Joseph Mallord William Turner

?Land’s End


In Tate Britain

Prints and Drawings Room

View by appointment
Joseph Mallord William Turner 1775–1851
Watercolour on paper
Support: 506 × 615 mm
Accepted by the nation as part of the Turner Bequest 1856
Turner Bequest CCCLXV 35

Catalogue entry

This is one of eight ‘colour beginnings’ catalogued here as Land’s End subjects; the others are Tate D25129, D25163, D25165, D25172, D25274, D36323 and D36324 (Turner Bequest CCLXIII 7, 41, 43, 50, 152, CCCLXV 32, 33). A further colour study has been proposed as a Land’s End view among other possibilities (Tate D25185; Turner Bequest CCLXIII 63).

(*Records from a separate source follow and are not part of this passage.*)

(** [re.search(r'^(baseline|\dy)', event)], its group 1. *)
Definition event_match (event : string) : option string :=
  if prefix "baseline" event then Some "baseline"
  else match event with
       | String d (String c _) =>
           if is_digit d && (nat_of_ascii c =? 121)%nat
           then Some (String d "y") else None
       | _ => None
       end.

(** [clean_up_event_string(event)], lines 118-133. *)
Definition clean_up_event_string (event : string) : string :=
  match event_match event with
  | None => event
  | Some group =>
      (* re.match('^\d', match.group(1)) *)
      if match group with String c _ => is_digit c | EmptyString => false end
      then ("followup_" ++ group)%string
      else group
  end.

Definition arm_dict : list (string * string) :=
  [ ("arm_1", "standard"); ("arm_2", "recovery");
    ("arm_3", "sleep"); ("arm_4", "maltreated") ].

(** [d.get(k)] on a dict written as its items. *)
Fixpoint dict_get (d : list (string * string)) (k : string) : option string :=
  match d with
  | [] => None
  | (k', v) :: d' => if String.eqb k k' then Some v else dict_get d' k
  end.

(** [clean_up_arm_string(arm)], lines 137-152. *)
Definition clean_up_arm_string (arm : string) : string :=
  match dict_get arm_dict arm with
  | None => arm
  | Some release_arm => release_arm
  end.

(** [\d+$], the digits it takes.  [\d+] is greedy: the longer match is
    tried first, and the match stops where [$] holds. *)
Fixpoint digits_to_end (s : string) : option string :=
  match s with
  | EmptyString => None
  | String c s' =>
      if is_digit c then
        match digits_to_end s' with
        | Some ds => Some (String c ds)
        | None => if at_end s' then Some (String c EmptyString) else None
        end
      else None
  end.

(** [_(arm_\d+)$], its group. *)
Definition arm_group (s : string) : option string :=
  if prefix "_arm_" s
  then option_map (fun ds => ("arm_" ++ ds)%string)
                  (digits_to_end (substring 5 (String.length s - 5) s))
  else None.

(** [^(\w+)_(arm_\d+)$] of line 116, the two groups: [\w+] is greedy, so
    the longest run of word characters that lets the rest match is
    taken; [None] is the row without a match. *)
Fixpoint str_extract (s : string) : option (string * string) :=
  match s with
  | EmptyString => None
  | String c s' =>
      if is_word c then
        match str_extract s' with
        | Some (visit, arm) => Some (String c visit, arm)
        | None => option_map (fun arm => (String c EmptyString, arm))
                             (arm_group s')
        end
      else None
  end.

(** The longest run of digits a string starts with, and the rest. *)
Fixpoint take_digits (s : string) : string * string :=
  match s with
  | EmptyString => (EmptyString, EmptyString)
  | String c s' =>
      if is_digit c
      then let (ds, r) := take_digits s' in (String c ds, r)
      else (EmptyString, s)
  end.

For Turner’s 1811 pencil sketches at Land’s End, see under D25129.
Eric Shanes has suggested that the present work, D25163, D25165 and D25274 (CCLXIII 41, 43, 152) relate in varying degrees to the watercolour Longships Lighthouse, Land’s End of about 1834 (J. Paul Getty Museum, Los Angeles),1 engraved in 1836 for the Picturesque Views in England and Wales (no impressions held at Tate).2 The most closely related pencil study in the 1811 Cornwall and Devon sketchbook (albeit with many variations) is Tate D41303 (Turner Bequest CXXV a 27).
The present composition is loose and unresolved, with much of it worked wet in wet, although the fundamentals of a cliff to the right of a stormy sky and sea roughly correspond with the England and Wales design.
See also the introductions to the present subsection of identified subjects and the overall England and Wales ‘colour beginnings’ grouping to which this work has been assigned.
Andrew Wilton, J.M.W. Turner: His Life and Work, Fribourg 1979, p.401 no.864, reproduced.
See Shanes 1997, pp.97, 98, 102, 107.
Technical notes:
Peter Bower notes that this is a watercolour paper made by the Hollingworth brothers at Turkey Mill, Maidstone, Kent, and is part of an Imperial-format sheet (averaging 22 x 30 inches, or 558 x 762 mm).1
Bower 1999, pp.48, 49.
Blank; inscribed in pencil ‘ccclxv. 35’ bottom centre. The sheet has darkened towards the left and is rubbed and stained.